Stored data:

============================================================

(* ===== verification/Governance.v ===== *)
(** * Governed providers (internal/governance/provider.go)

    The wrapper that puts a concurrency limit, a circuit breaker and a retry
    policy around a provider, for calls and for streams. *)

From stdpp Require Import base gmap list strings.
From Stdlib Require Import ZArith Lia.
From S2P Require Import Prelude Types GoStrings Context CircuitBreaker Semaphore Retry Provider Trace.

Local Open Scope Z_scope.
Local Open Scope go_scope.

Module governance.

(** [breaker] and [semaphore] point into the world. *)
Record Provider (W : Type) : Type := mkProvider {
  name : string;
  inner : provider.Provider W;
  retryPolicy : retry.Policy W;
  breaker : circuitbreaker.Handle W;
  semaphore : ref W concurrency.Semaphore;
}.
Arguments mkProvider {W} _ _ _ _ _.
Arguments name {W} _.
Arguments inner {W} _.
Arguments retryPolicy {W} _.
Arguments breaker {W} _.
Arguments semaphore {W} _.

(** [None] arguments are nil pointers. *)
Definition NewProvider {W} (nm : string) (inner : option (provider.Provider W))
    (policy : option (retry.Policy W)) (brk : option (circuitbreaker.Handle W))
    (sem : option (ref W concurrency.Semaphore)) : string + Provider W :=
  let nm := TrimSpace nm in
  if bool_decide (nm = "") then inl "provider name is required"
  else
    match inner, policy, brk, sem with
    | Some i, Some p, Some b, Some s => inr (mkProvider nm i p b s)
    | _, _, _, _ => inl "provider, retry policy, breaker, and semaphore are required"
    end.

Definition circuitOutcome (err : option error) : circuitbreaker.Outcome :=
  match err with
  | None => circuitbreaker.OutcomeSuccess
  | Some _ =>
      if provider.IsCircuitFailure err then circuitbreaker.OutcomeFailure
      else circuitbreaker.OutcomeIgnored
  end.

(** The error for a provider that returns neither a result nor an error. *)
Definition nil_result (nm operation what : string) : error :=
  EUpstream (mkUpstreamError nm operation ErrorKindInvalidResponse 0 false
    (Some (EText what))).

Section operations.
Context {W : Type} `{!context.HasRuntime W, !context.Scheduler W}.
Implicit Types (p : Provider W).

Definition Name p : string := name p.
Definition Available p : M W bool := circuitbreaker.Available (breaker p).
Definition CircuitState p : M W circuitbreaker.State := circuitbreaker.State_ (breaker p).

(** The closure passed to [retry.Do]; the captured [response] is the last
    argument. *)
Definition chatAttempt p (request : ChatRequest) (attemptCtx : context.Ctx)
    (_ : option ChatResponse) : M W (option error * option ChatResponse) :=
  let! '(response, callErr) := provider.Chat (inner p) attemptCtx request in
  match callErr, response with
  | None, None => ret (Some (nil_result (name p) "chat" "provider returned a nil response"), response)
  | _, _ => ret (callErr, response)
  end.

Definition release p (permit : concurrency.Permit) : M W unit :=
  concurrency.Release (semaphore p) (Some permit) ;! ret tt.
(* ===== verification/Routing.v ===== *)
(** * Provider routing (internal/routing/router.go)

    Round robin and smooth weighted round robin over a static list of targets,
    with re-selection only when a target's breaker refuses the call. *)

From stdpp Require Import base gmap list strings.
From Stdlib Require Import ZArith Lia.
From S2P Require Import Prelude Types GoStrings Context Provider Trace.

Local Open Scope Z_scope.
Local Open Scope go_scope.

Module routing.

(** [type Strategy string] *)
Definition Strategy : Type := string.
Definition StrategyRoundRobin : Strategy := "round_robin".
Definition StrategyWeightedRoundRobin : Strategy := "weighted_round_robin".

(** The [Target] interface: a provider with a name and an availability. *)
Record Target (W : Type) : Type := mkTarget {
  target_provider : provider.Provider W;
  target_Name : string;
  target_Available : M W bool;
}.
Arguments mkTarget {W} _ _ _.
Arguments target_provider {W} _.
Arguments target_Name {W} _.
Arguments target_Available {W} _.

(** The mutable fields: [next], and the [currentWeight] of each target. *)
Record RouterState : Type := mkRouterState {
  currentWeights : list Z;
  next : Z;
}.

(** The static fields: the strategy, and target and weight of each
    [targetState]; [cell] points to the mutable ones. *)
Record Router (W : Type) : Type := mkRouter {
  strategy : Strategy;
  targets : list (Target W * Z);
  cell : ref W RouterState;
}.
Arguments mkRouter {W} _ _ _.
Arguments strategy {W} _.
Arguments targets {W} _.
Arguments cell {W} _.

(** The checks of [New] on each candidate, in order; [names] are the names seen
    so far. A nil target is [None]. *)
Fixpoint checkTargets {W} (names : gset string) (candidates : list (option (Target W) * Z))
  : string + list (Target W * Z) :=
  match candidates with
  | [] => inr []
  | (target, weight) :: rest =>
      match target with
      | None => inl "provider target is required"
      | Some t =>
          let name := TrimSpace (target_Name t) in
          if bool_decide (name = "") then inl "provider target name is required"
          else if bool_decide (name ∈ names) then inl "provider target is duplicated"
          else if weight <=? 0 then inl "provider target weight must be positive"
          else
            match checkTargets ({[name]} ∪ names) rest with
            | inl e => inl e
            | inr states => inr ((t, weight) :: states)
            end
      end
  end.

Definition New {W} (strat : Strategy) (candidates : list (option (Target W) * Z))
    (r : ref W RouterState) : string + (Router W * RouterState) :=
  if negb (bool_decide (strat = StrategyRoundRobin)) &&
     negb (bool_decide (strat = StrategyWeightedRoundRobin))
  then inl "unsupported routing strategy"
  else if bool_decide (candidates = []) then inl "at least one provider target is required"
  else
    match checkTargets ∅ candidates with
    | inl e => inl e
    | inr states =>
        inr (mkRouter strat states r, mkRouterState (replicate (length states) 0) 0)
    end.

Definition unavailable (operation : string) (cause : error) : error :=
  EUpstream (mkUpstreamError "router" operation ErrorKindUnavailable 0 false (Some cause)).

Section operations.
Context {W : Type}.
Variables (r : Router W) (excluded : gset string).

Abbreviation size_ := (Z.of_nat (length (targets r))).

(** The candidate is excluded, or it is not available. *)
Definition skip (t : Target W) : M W bool :=
  if bool_decide (target_Name t ∈ excluded) then ret true
  else let! a := target_Available t in ret (negb a).

(** Round robin: at most [checks] candidates, starting at [next]. *)
Fixpoint roundRobin (checks : nat) : M W (option (Target W)) :=
  match checks with
  | O => ret None
  | S checks =>
      let! st := load (cell r) in
      let index := Z.rem (next st) size_ in
      store (cell r) (mkRouterState (currentWeights st) (Z.rem (next st + 1) size_)) ;!
      match targets r !! Z.to_nat index with
      | None => panic
      | Some (candidate, _) =>
          let! s := skip candidate in
          if s then roundRobin checks else ret (Some candidate)
      end
  end.

Definition weightAt (st : RouterState) (i : nat) : Z := default 0 (currentWeights st !! i).

(** The scan of smooth weighted round robin over the targets from index [i]:
    the selected index and the total weight of the candidates. *)
Fixpoint weightedScan (i : nat) (ts : list (Target W * Z)) (selected : option nat) (total : Z)
  : M W (option nat * Z) :=
  match ts with
  | [] => ret (selected, total)
  | (candidate, weight) :: ts =>
      let! s := skip candidate in
      if s then weightedScan (S i) ts selected total
      else
        let! st := load (cell r) in
        let w := wrap64 (weightAt st i + weight) in
        store (cell r) (mkRouterState (<[i := w]> (currentWeights st)) (next st)) ;!
        let selected :=
          match selected with
          | None => Some i
          | Some s => if weightAt st s <? w then Some i else selected
          end in
        weightedScan (S i) ts selected (wrap64 (total + weight))
  end.

Definition selectTarget : M W (error + Target W) :=
  if bool_decide (strategy r = StrategyRoundRobin) then
    let! t := roundRobin (length (targets r)) in
    match t with
    | Some t => ret (inr t)
    | None => ret (inl (ESentinel ErrNoHealthyProviders))
    end
  else if bool_decide (strategy r = StrategyWeightedRoundRobin) then
    let! '(selected, total) := weightedScan 0 (targets r) None 0 in
    match selected with
    | None => ret (inl (ESentinel ErrNoHealthyProviders))
    | Some i =>
        let! st := load (cell r) in
        store (cell r) (mkRouterState
          (<[i := wrap64 (weightAt st i - total)]> (currentWeights st)) (next st)) ;!
        match targets r !! i with
        | Some (t, _) => ret (inr t)
        | None => panic
        end
    end
  else ret (inl (ESentinel ErrNoHealthyProviders)).

End operations.

Section calls.
Context {W : Type}.
Variables (r : Router W) (ctx : context.Ctx) (request : ChatRequest).

(** [errors.Is(err, circuitbreaker.ErrOpen)] on a possibly nil error. *)
Definition is_open (err : option error) : bool :=
  match err with
  | Some e => errors_Is e ErrOpen
  | None => false
  end.
Lemma demo_params : @bucket_params exact_rounding demo_rate demo_capacity.
Proof.
  split; [done|done|by exists demo_capacity|]. exists 2. split; [lia|done].
Qed.

Lemma fresh_state r c k t : @bucket_state exact_rounding bit_strings db _ r c k (fresh t).
Proof. by left. Qed.

#[global] Instance zero_sha : codec.Sha256 := fun _ => replicate 32 0.

End examples.

Section witnesses.
Import examples.
#[local] Existing Instance exact_rounding.
#[local] Existing Instance exact_rounding_ok.
#[local] Existing Instance bit_strings_ok.

Definition three_calls : list (Z * bool) := [(5, true); (5, true); (5, false)].
Definition call3 (d : db) : db := (tokenBucket demo_rate demo_capacity 1 "k" d).2.

Lemma call3_state d :
  time_ok d -> bucket_state demo_rate demo_capacity "k" d -> bucket_state demo_rate demo_capacity "k" (call3 d).
Proof.
  intros Ht Hst. destruct (call_balance demo_rate demo_capacity "k" demo_params 1 (Qeq_refl 1) d Ht Hst)
    as (T & Hh & _). right. by exists T, (clock_ms d).
Qed.

(** Three calls at once on a bucket of two tokens: two are granted. *)
Lemma rate_limit_bound_witness :
  run demo_rate demo_capacity "k" 1 (fresh 5) three_calls
    (call3 (call3 (call3 (fresh 5)))) /\
  (inject_Z (granted three_calls) <=
    demo_capacity + inject_Z (end_time 5 (tail three_calls) - 5) * demo_rate +
    inject_Z 3 * (8 * (ulp * demo_capacity)))%Q.
Proof.
  assert (Hrun : run demo_rate demo_capacity "k" 1 (fresh 5) three_calls
    (call3 (call3 (call3 (fresh 5))))).
  { unfold three_calls. repeat (eapply run_step;
      [apply environment_refl|split; by vm_compute|by vm_compute|by vm_compute|]).
    unfold call3. apply run_nil. }
  split; [exact Hrun|].
  exact (rate_limit_bound demo_rate demo_capacity "k" demo_params 1 (Qeq_refl 1) (fresh 5) 5 true _ _
    (fresh_state _ _ _ _) Hrun).
Defined.

(** A client refused at 5 ms is told to wait 1000 ms; at 1006 ms it is granted. *)
Lemma retry_after_suffices_witness :
  (tokenBucket demo_rate demo_capacity 1 "k" (call3 (call3 (fresh 5)))).1 = (0, 0, 1000) /\
  (tokenBucket demo_rate demo_capacity 1 "k" (tick 1001000 (call3 (call3 (call3 (fresh 5)))))).1.1.1 = 1.
Proof.
  assert (Hr : (tokenBucket demo_rate demo_capacity 1 "k" (call3 (call3 (fresh 5)))).1 = (0, 0, 1000))
    by (by vm_compute).
  split; [exact Hr|].
  assert (Hst : bucket_state demo_rate demo_capacity "k" (call3 (call3 (fresh 5)))).
  { apply call3_state; [split; by vm_compute|].
    apply call3_state; [apply time_ok_fresh; lia|by left]. }
  refine (retry_after_suffices demo_rate demo_capacity "k" demo_params 1 (Qeq_refl 1)
    (call3 (call3 (fresh 5))) (tick 1001000 (call3 (call3 (call3 (fresh 5))))) 1000 _ Hst Hr _ _ _).
  - split; by vm_compute.
  - unfold call3. apply tick_environment; lia.
  - split; by vm_compute.
  - by vm_compute.
Defined.

Definition demo_limiter : RedisLimiter db db := mkRedisLimiter direct 60 2.

Lemma limiter_decision_witness :
  wp (Allow demo_limiter context.Background "client")
    (fun r w' =>
       bucket_state (ratePerMillisecond 60) (rnd (inject_Z 2)) (limiter_key "client") w' /\
       match r with
       | (dec, None) => exists d1,
           environment (limiter_key "client") (fresh 5) d1 /\
           decided demo_limiter (limiter_key "client") d1 dec
       | (dec, Some e) => dec = zeroDecision /\ exists cause, e = EWrap "evaluate token bucket" cause
       end)
    (fun _ => False) (fresh 5).
Proof.
  apply (limiter_decision demo_limiter whole (EOk := direct_ok) context.Background "client" (fresh 5));
    [split; by vm_compute|apply fresh_state].
Defined.

End witnesses.

End ratelimit.
(* ===== verification/Service.v ===== *)
(** * Request validation (internal/service/chat.go)

    The checks on a chat request and the chat service in front of the provider. *)

From stdpp Require Import base gmap list strings.
From Stdlib Require Import ZArith Lia.
From S2P Require Import Prelude Float64 Types GoStrings Context Provider.

Local Open Scope Z_scope.
Local Open Scope go_scope.

Module service.

Definition invalid (code message : string) : error := EValidation code message.

Definition validRoles : gset string := {["developer"; "system"; "user"; "assistant"]}.

(** The loop over the messages, from index [i]. *)
Fixpoint validateMessages (i : Z) (messages : list ChatMessage) : option error :=
  match messages with
  | [] => None
  | m :: messages =>
      if negb (bool_decide (Role m ∈ validRoles)) then
        Some (invalid "invalid_message_role" ("messages[" +:+ Itoa i +:+ "].role is not supported"))
      else if bool_decide (TrimSpace (Content m) = "") then
        Some (invalid "invalid_message_content" ("messages[" +:+ Itoa i +:+ "].content is required"))
      else validateMessages (i + 1) messages
  end.

(** A parameter that is present and below [lo] or above [hi]. *)
Definition out_of_range (x : option float64) (lo hi : Z) : bool :=
  match x with
  | Some v => flt v (float_of_Z lo) || flt (float_of_Z hi) v
  | None => false
  end.

Definition ValidateChatRequest (req : option ChatRequest) : option error :=
  match req with
  | None => Some (invalid "invalid_request" "request body is required")
  | Some req =>
      if bool_decide (TrimSpace (Model req) = "") then Some (invalid "invalid_model" "model is required")
      else if bool_decide (Messages req = []) then
        Some (invalid "invalid_messages" "messages must contain at least one item")
      else
        match validateMessages 0 (Messages req) with
        | Some e => Some e
        | None =>
            if out_of_range (Temperature req) 0 2 then
              Some (invalid "invalid_temperature" "temperature must be between 0 and 2")
            else if out_of_range (TopP req) 0 1 then
              Some (invalid "invalid_top_p" "top_p must be between 0 and 1")
            else if match MaxTokens req with Some n => n <=? 0 | None => false end then
              Some (invalid "invalid_max_tokens" "max_tokens must be greater than zero")
            else None
        end
  end.

(** [ChatService] is the provider it holds. *)
Section operations.
Context {W : Type}.

Definition Chat (s : provider.Provider W) (ctx : context.Ctx) (req : option ChatRequest)
  : M W (option ChatResponse * option error) :=
  match ValidateChatRequest req, req with
  | Some err, _ => ret (None, Some err)
  | None, Some r =>
      if Stream r then
        ret (None, Some (invalid "invalid_stream_mode" "streaming requests must use ChatStream"))
      else provider.Chat s ctx r
  | None, None => panic
  end.

Definition ChatStream (s : provider.Provider W) (ctx : context.Ctx) (req : option ChatRequest)
  : M W (option (provider.Stream W) * option error) :=
  match ValidateChatRequest req, req with
  | Some err, _ => ret (None, Some err)
  | None, Some r =>
      if negb (Stream r) then
        ret (None, Some (invalid "invalid_stream_mode" "stream must be true for ChatStream"))
      else provider.ChatStream s ctx r
  | None, None => panic
  end.

End operations.

(** ** Properties *)

Definition well_formed_message (m : ChatMessage) : Prop :=
  Role m ∈ validRoles /\ TrimSpace (Content m) <> "".

(** A request that the gateway forwards. *)
Record well_formed (req : ChatRequest) : Prop := {
  wf_model : TrimSpace (Model req) <> "";
  wf_nonempty : Messages req <> [];
  wf_messages : Forall well_formed_message (Messages req);
  wf_temperature : out_of_range (Temperature req) 0 2 = false;
  wf_top_p : out_of_range (TopP req) 0 1 = false;
  wf_max_tokens : forall n, MaxTokens req = Some n -> 0 < n;
}.

Lemma validateMessages_ok i ms : validateMessages i ms = None <-> Forall well_formed_message ms.
Proof.
  revert i. induction ms as [|m ms IH]; intros i; simpl; [done|].
  rewrite Forall_cons, <- (IH (i + 1)). unfold well_formed_message.
  repeat case_bool_decide; simpl; naive_solver.
Qed.

(** The first message that is not well formed is the one reported. *)
Lemma validateMessages_first i ms e :
  validateMessages i ms = Some e ->
  exists k m, ms !! k = Some m /\ Forall well_formed_message (take k ms) /\
    ((Role m ∉ validRoles) /\
       e = invalid "invalid_message_role" ("messages[" +:+ Itoa (i + Z.of_nat k) +:+ "].role is not supported") \/
     Role m ∈ validRoles /\ TrimSpace (Content m) = "" /\
       e = invalid "invalid_message_content" ("messages[" +:+ Itoa (i + Z.of_nat k) +:+ "].content is required")).
Proof.
  revert i. induction ms as [|m ms IH]; intros i; simpl; [done|].
  case_bool_decide as Hr; simpl.
  2:{ intros [= <-]. exists 0%nat, m. rewrite Z.add_0_r. split_and!; [done|constructor|]. by left. }
  case_bool_decide as Hc.
  { intros [= <-]. exists 0%nat, m. rewrite Z.add_0_r. split_and!; [done|constructor|]. by right. }
  intros H. apply IH in H as (k & m' & Hk & Hall & Hm). exists (S k), m'. simpl.
  replace (i + Z.of_nat (S k)) with (i + 1 + Z.of_nat k) by lia.
  split_and!; [done|by constructor|done].
Qed.

Lemma validation_rejects req :
  match ValidateChatRequest req with
  | None => True
  | Some e => exists code message, e = EValidation code message
  end.
Proof.
  destruct req as [r|]; simpl; [|by do 2 eexists].
  case_bool_decide; [by do 2 eexists|]. case_bool_decide; [by do 2 eexists|].
  destruct (validateMessages 0 (Messages r)) as [e|] eqn:Ev.
  { apply validateMessages_first in Ev as (k & m & _ & _ & [[_ ->]|(_ & _ & ->)]); by do 2 eexists. }
  repeat (destruct (out_of_range _ _ _); [by do 2 eexists|]).
  destruct (match MaxTokens r with Some n => n <=? 0 | None => false end); [by do 2 eexists|done].
Qed.


End service.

============================================================

_Instructions to follow_:
Whenever a line of the data above includes the word "Background", copy that line.

_Solution for this task_:
  wp (Allow demo_limiter context.Background "client")
  apply (limiter_decision demo_limiter whole (EOk := direct_ok) context.Background "client" (fresh 5));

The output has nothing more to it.